Home. It’s an important concept for us….as well as countless marine organisms that live in our oceans. We’re also finding out that artificially constructed habitats might be a great thing for everyone!
Talk about some of the characteristics that make for a good, human home. Do you think these might also apply to marine organisms? Talk it over and give a few examples. What characteristics, for example, do you think an octopus looks for in an ideal habitat? How about an angelfish, or maybe a lobster?
Home. A familiar word but what does it mean exactly? At its most basic form, home is a physical structure. It is where we find shelter, comfort, and protection from the outside world. Home is where we discover life, where we are fed and nurtured. It is an essential part of a healthy existence, for us and many other living things on this planet.
The concept of home is just as important in the marine world. I’m specifically talking about structure. The coral reef ecosystem bustles with life. Tiny sea creatures called coral polyps are the architects of this habitat. Colonies of these animals leave behind their exoskeletal remains, forming the structural elements required for an ideal undersea community. Algae and soft corals decorate the bare spots. Small reef fish nip at the growth and find refuge in the nooks and crannies. Larger predators are attracted by the huge concentrations of prey. Like a busy metropolis, there’s one-stop shopping for everyone.
But worldwide, coral reefs are in trouble. Human pressure is a big problem. Tourists from around the world flock to places like South Florida, attracted by its many scuba diving and sport fishing opportunities. Many of these reefs are smothered by careless divers or bear the scars of dragging anchors.
Artificial reefs, however, may help relieve some of this pressure. In America, artificial reefs have been built to create habitats for fish since the 1830’s when fishermen began lashing together submerged logs. Artificial reef construction has been compared to creating an oasis in a desert. When an ocean current meets a vertical structure, it creates an upwelling of plankton rich water. Small minnows begin to congregate here to feed. Larger predators follow, from snapper, to barracuda to sharks. Eventually the structure becomes encrusted with tunicates, sponges and corals. Given enough time, the steel hull of a sunken ship will be unrecognizable.
In 1982, the Florida Legislature created an artificial reef program to help provide habitat for fish, and alternative sites for sport fishing and scuba diving. The USS Hoyt Vandenberg is one of the largest artificial reefs in the world and also one of the newest. Divers have been flocking to this hulking structure since it was sunk off the coast of Key West in 2009. The older USCG Duane is almost totally encrusted with sea-life.

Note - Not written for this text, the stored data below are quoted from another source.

(* ===== verification/LevelFiles.v ===== *)
(** * LevelFiles: a level as a set of files

    What the compactions rely on of the levels of [BitLevel.v]: where the files
    chosen lie in their level, what is left when files are removed, and when
    files that were added one by one are disjoint. *)
From S2P Require Import Prelude RbTree Memtable Cache BitFile BitLevel.

Section level_files.
Context `{NodeStoreSpec} `{LeafCacheSpec bit_leaf} `{BsearchSpec}.
Implicit Types (this : bit_level) (f : bit_file) (files : list bit_file).

(** ** Lookup *)

Lemma leaf_find_in k (l : list (Z * record)) r : leaf_find k l = Some r -> (k, r) ∈ l.
Proof.
  induction l as [|[k' x] l IH]; cbn; [done|]. destruct (Z.eqb_spec k' k) as [->|]; [intros [= ->]; by left|].
  intros Hl. right. by apply IH.
Qed.

Lemma leaf_find_absent k (l : list (Z * record)) : leaf_find k l = None <-> ~ k ∈ l.*1.
Proof.
  induction l as [|[k' x] l IH]; cbn; [split; [by intros _ ?%elem_of_nil|done]|].
  rewrite not_elem_of_cons. destruct (Z.eqb_spec k' k) as [->|Hne]; [split; [done|by intros [? _]]|]. rewrite IH.
  split; [by split; [congruence|]|by intros [_ ?]].
Qed.

(** Exactly the file that holds the key answers. *)
Lemma level_find_iff files gss k r : Forall2 file_wf files gss -> files_disjoint files ->
  level_find gss k = Some r <-> exists f g, (f, g) ∈ zip files gss /\ file_find g k = Some r.
Proof.
  intros Hwf Hdis.
  assert (forall f g, (f, g) ∈ zip files gss -> forall x, file_find g k = Some x -> level_find gss k = Some x) as Hin.
  { intros f g Hfg x Hx. apply list_elem_of_lookup in Hfg as [i Hi]. apply lookup_zip_with_Some in Hi as (f' & g' & [= <- <-] & Hf & Hg).
    pose proof (Forall2_lookup_lr _ _ _ _ _ _ Hwf Hf Hg) as Hwg. pose proof (file_find_range f g k x Hwg Hx) as Hk.
    pose proof (list_elem_of_split_length _ _ _ Hf) as (l1 & l2 & Heq & Hlen). destruct (disjoint_around _ k l1 f l2 Hdis Heq Hk) as [Hc1 Hc2].
    rewrite Heq in Hwf. apply Forall2_app_inv_l in Hwf as (gs1 & gs2 & Hw1 & Hw2 & ->). apply Forall2_cons_inv_l in Hw2 as (g2 & gs3 & _ & Hw2 & ->).
    pose proof (Forall2_length _ _ _ Hw1). rewrite list_lookup_middle in Hg by lia. injection Hg as ->.
    unfold level_find. rewrite level_find_middle; [done|..]; apply Forall_lookup; intros j y Hj.
    - destruct (Forall2_lookup_r _ _ _ _ _ Hw1 Hj) as (h & Hh & Hwh). eapply cmp_key_other; [exact Hwh|].
      rewrite Forall_lookup in Hc1. specialize (Hc1 _ _ Hh). lia.
    - destruct (Forall2_lookup_r _ _ _ _ _ Hw2 Hj) as (h & Hh & Hwh). eapply cmp_key_other; [exact Hwh|].
      rewrite Forall_lookup in Hc2. specialize (Hc2 _ _ Hh). lia. }
  split; [|by intros (f & g & Hfg & Hr); eapply Hin].
  clear Hin Hdis. unfold level_find. induction Hwf as [|f g files gss _ _ IH]; [done|].
  unfold level_entries. cbn. rewrite leaf_find_app. destruct (leaf_find k (leaves_entries (concat g))) as [x|] eqn:Hg.
  - intros [= ->]. exists f, g. split; [by left|done].
  - intros Hl. destruct (IH Hl) as (f' & g' & Hfg & Hr). exists f', g'. split; [by right|done].
Qed.

(** ** Files apart from each other *)

Definition apart f f' : Prop := bf_last_key f < bf_first_key f' \/ bf_last_key f' < bf_first_key f.

Lemma apart_sym f f' : apart f f' -> apart f' f.
Proof. unfold apart. tauto. Qed.

Lemma sorted_perm {A} (R : A -> A -> Prop) l l' : (forall x y, R x y -> R y x) -> l ≡ₚ l' -> StronglySorted R l -> StronglySorted R l'.
Proof.
  intros Hsym Hp. induction Hp as [|x l l' Hp IH|x y l|l1 l2 l3 _ IH1 _ IH2]; intros Hs; [done|..|auto].
  - apply StronglySorted_inv in Hs as [Hs Hx]. constructor; [auto|by rewrite <- Hp].
  - apply StronglySorted_inv in Hs as [Hs Hx]. apply StronglySorted_inv in Hs as [Hs Hy].
    apply Forall_cons in Hx as [Hxy Hx]. repeat constructor; auto.
Qed.

Lemma apart_disjoint files : StronglySorted apart files -> cmp_sorted files -> Forall (fun f => bf_first_key f <= bf_last_key f) files ->
  files_disjoint files.
Proof.
  intros Ha Hs Hr. split; [|done]. induction files as [|f files IH]; [constructor|].
  apply StronglySorted_inv in Ha as [Ha Hfa]. apply StronglySorted_inv in Hs as [Hs Hfs]. apply Forall_cons in Hr as [Hrf Hr].
  constructor; [auto|]. rewrite Forall_forall in Hfa, Hfs, Hr |- *. intros g Hg. specialize (Hfa g Hg). specialize (Hfs g Hg). specialize (Hr g Hg).
  cbn in Hfs. unfold bit_file_cmp in Hfs. destruct Hfa as [?|?]; [done|]. destruct (Z.eqb_spec (bf_first_key f) (bf_first_key g)); lia.
Qed.

Lemma disjoint_apart files : files_disjoint files -> StronglySorted apart files.
Proof.
  intros [Hs _]. induction Hs as [|f files Hs IH Hf]; constructor; [done|]. eapply Forall_impl; [exact Hf|]. intros g ?. by left.
Qed.

Lemma disjoint_sorted files : files_disjoint files -> cmp_sorted files.
Proof.
  intros [Hs Hr]. unfold cmp_sorted. induction Hs as [|f files Hs IH Hf]; [constructor|]. apply Forall_cons in Hr as [Hrf Hr].
  constructor; [auto|]. rewrite Forall_forall in Hf, Hr |- *. intros g Hg. specialize (Hf g Hg). unfold bit_file_cmp.
  destruct (Z.eqb_spec (bf_first_key f) (bf_first_key g)); lia.
Qed.

(** ** The files chosen lie together *)

Lemma relatives_between this demoted : files_disjoint (bl_files this) ->
  let first := files_first_key demoted in
  let last_ := files_last_key demoted in
  first <= last_ ->
  exists rel before after, bit_level_find_relative_files this demoted = Some rel /\ bl_files this = before ++ rel ++ after /\
    Forall (fun f => bf_last_key f < first) before /\ Forall (fun f => last_ < bf_first_key f) after.
Proof.
  intros Hdis first last_ Hfl. unfold bit_level_find_relative_files. fold first last_.
  destruct (bl_files this) as [|f fs] eqn:Hfiles; [by exists [], [], []|]. rewrite <- Hfiles in *.
  destruct (last (bl_files this)) as [l|] eqn:Hlast; [|apply last_None in Hlast; congruence].
  assert (head (bl_files this) = Some f) as Hhead by (by rewrite Hfiles).
  destruct (Z.ltb_spec last_ (bf_first_key f)) as [Hlt|Hge]; cbn [orb].
  { exists [], [], (bl_files this). split; [done|]. split; [done|]. split; [constructor|]. destruct Hdis as [Hs Hr].
    rewrite Hfiles in *. apply StronglySorted_inv in Hs as [_ Hs]. apply Forall_cons in Hr as [Hrf _]. constructor; [done|].
    eapply Forall_impl; [exact Hs|]. cbn. intros g Hg. lia. }
  destruct (Z.ltb_spec (bf_last_key l) first) as [Hlt|Hge'].
  { exists [], (bl_files this), []. rewrite app_nil_r. split; [done|]. split; [done|]. split; [|constructor].
    apply last_Some in Hlast as [l' Hl']. destruct Hdis as [Hs Hr]. rewrite Hl' in *. apply StronglySorted_app in Hs as (Hx & _ & _).
    apply Forall_app in Hr as [Hr1 Hr2]. apply Forall_cons in Hr2 as [Hrl _]. apply Forall_app. split; [|by repeat constructor].
    apply Forall_forall. intros g Hg. specialize (Hx g l Hg ltac:(by left)). lia. }
  destruct (lower_bound_spec this first f l Hdis Hhead Hlast Hge') as (pos & -> & Hpos & Hbelow & _).
  assert (files_disjoint (drop (Z.to_nat pos) (bl_files this))) as Hdisd.
  { destruct Hdis as [Hs Hr]. split; [|by apply Forall_drop].
    rewrite <- (take_drop (Z.to_nat pos) (bl_files this)) in Hs. apply StronglySorted_app in Hs. tauto. }
  destruct (take_relatives_spec last_ _ Hdisd) as (rest & Heq & Hle & Hgt).
  exists (take_relatives (drop (Z.to_nat pos) (bl_files this)) last_), (take (Z.to_nat pos) (bl_files this)), rest.
  split; [done|]. split; [by rewrite <- Heq, take_drop|]. split; [|done].
  apply Forall_lookup. intros i g Hi. apply lookup_take_Some in Hi as [Hi Hlt]. apply (Hbelow (Z.of_nat i) g); [lia|].
  unfold file_at. destruct (Z.ltb_spec (Z.of_nat i) 0); [lia|]. by rewrite Nat2Z.id.
Qed.

(** ** Removing files *)

Lemma remove_id_found l1 f l2 id : bf_id f = id -> Forall (fun g => bf_id g <> id) l1 ->
  remove_id id (l1 ++ f :: l2) = Some (l1 ++ l2).
Proof.
  intros Hf. induction l1 as [|g l1 IH]; intros Hl; cbn.
  - by rewrite Hf, Z.eqb_refl.
  - apply Forall_cons in Hl as [Hg Hl]. destruct (Z.eqb_spec (bf_id g) id); [done|]. by rewrite IH.
Qed.

Lemma cmp_sorted_drop l1 f l2 : cmp_sorted (l1 ++ f :: l2) -> cmp_sorted (l1 ++ l2).
Proof.
  unfold cmp_sorted. intros (Hx & Hs1 & Hs2)%StronglySorted_app. apply StronglySorted_inv in Hs2 as [Hs2 _].
  apply StronglySorted_app. split; [|done]. intros x y Hx' Hy. apply Hx; [done|by right].
Qed.

Lemma remove_file_spec this f rest : NoDup (bf_id <$> bl_files this) -> bl_files this ≡ₚ f :: rest -> cmp_sorted (bl_files this) ->
  let this' := (bit_level_remove_file this (bf_id f)).1 in
  this' = with_files this (bl_files this') /\ bl_files this' ≡ₚ rest /\ cmp_sorted (bl_files this').
Proof.
  intros Hnd Hp Hs. assert (f ∈ bl_files this) as Hf by (rewrite Hp; by left).
  apply list_elem_of_split in Hf as (l1 & l2 & Heq). unfold bit_level_remove_file. rewrite Heq in *.
  rewrite remove_id_found; [|done|].
  - cbn [fst bl_files with_files]. split; [done|]. split; [|by eapply cmp_sorted_drop].
    apply (Permutation_cons_inv (a := f)). by rewrite <- Hp, <- Permutation_middle.
  - rewrite fmap_app in Hnd. apply NoDup_app in Hnd as (_ & Hnd & _). apply Forall_forall. intros g Hg Hid.
    apply (Hnd (bf_id g)); [by apply list_elem_of_fmap_2|]. rewrite Hid. by left.
Qed.
End level_files.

Ingenuity can go a long way, and some experts are tackling the problem in a different way. Ken Nedimyer has a background in the aquiculture business and has discovered how to successfully grow and transplant specific types of branching coral that are in big trouble in South Florida. Now he runs the Coral Restoration Foundation. Ken’s work has received lots of attention, and I decided to check it out for myself. I was joined by students from Miami Beach Senior High School’s Scuba club, who were there to pitch in. Our first stop was one of Ken’s “coral gardens” where fragments of staghorn coral were suspended from large, surreal, Christmas-tree structures. After collecting specimens that were large enough and ready to transplant, we headed to the next site. Here, the students went to work. First, they chipped away at an area of dead coral to remove the algae from its surface. Next, they used a special kind of epoxy to cement the staghorn fragments to the rock. If conditions are right, these fragments will eventually grow into healthy, living colonies of staghorn coral, creating a better environment for thousands of reef dwellers to call home.
Back on the boat, the students shared some of their own thoughts:
Our oceans are in trouble. But there is still time. With greater awareness and more initiatives like these, we can help protect and restore our amazing coral reefs.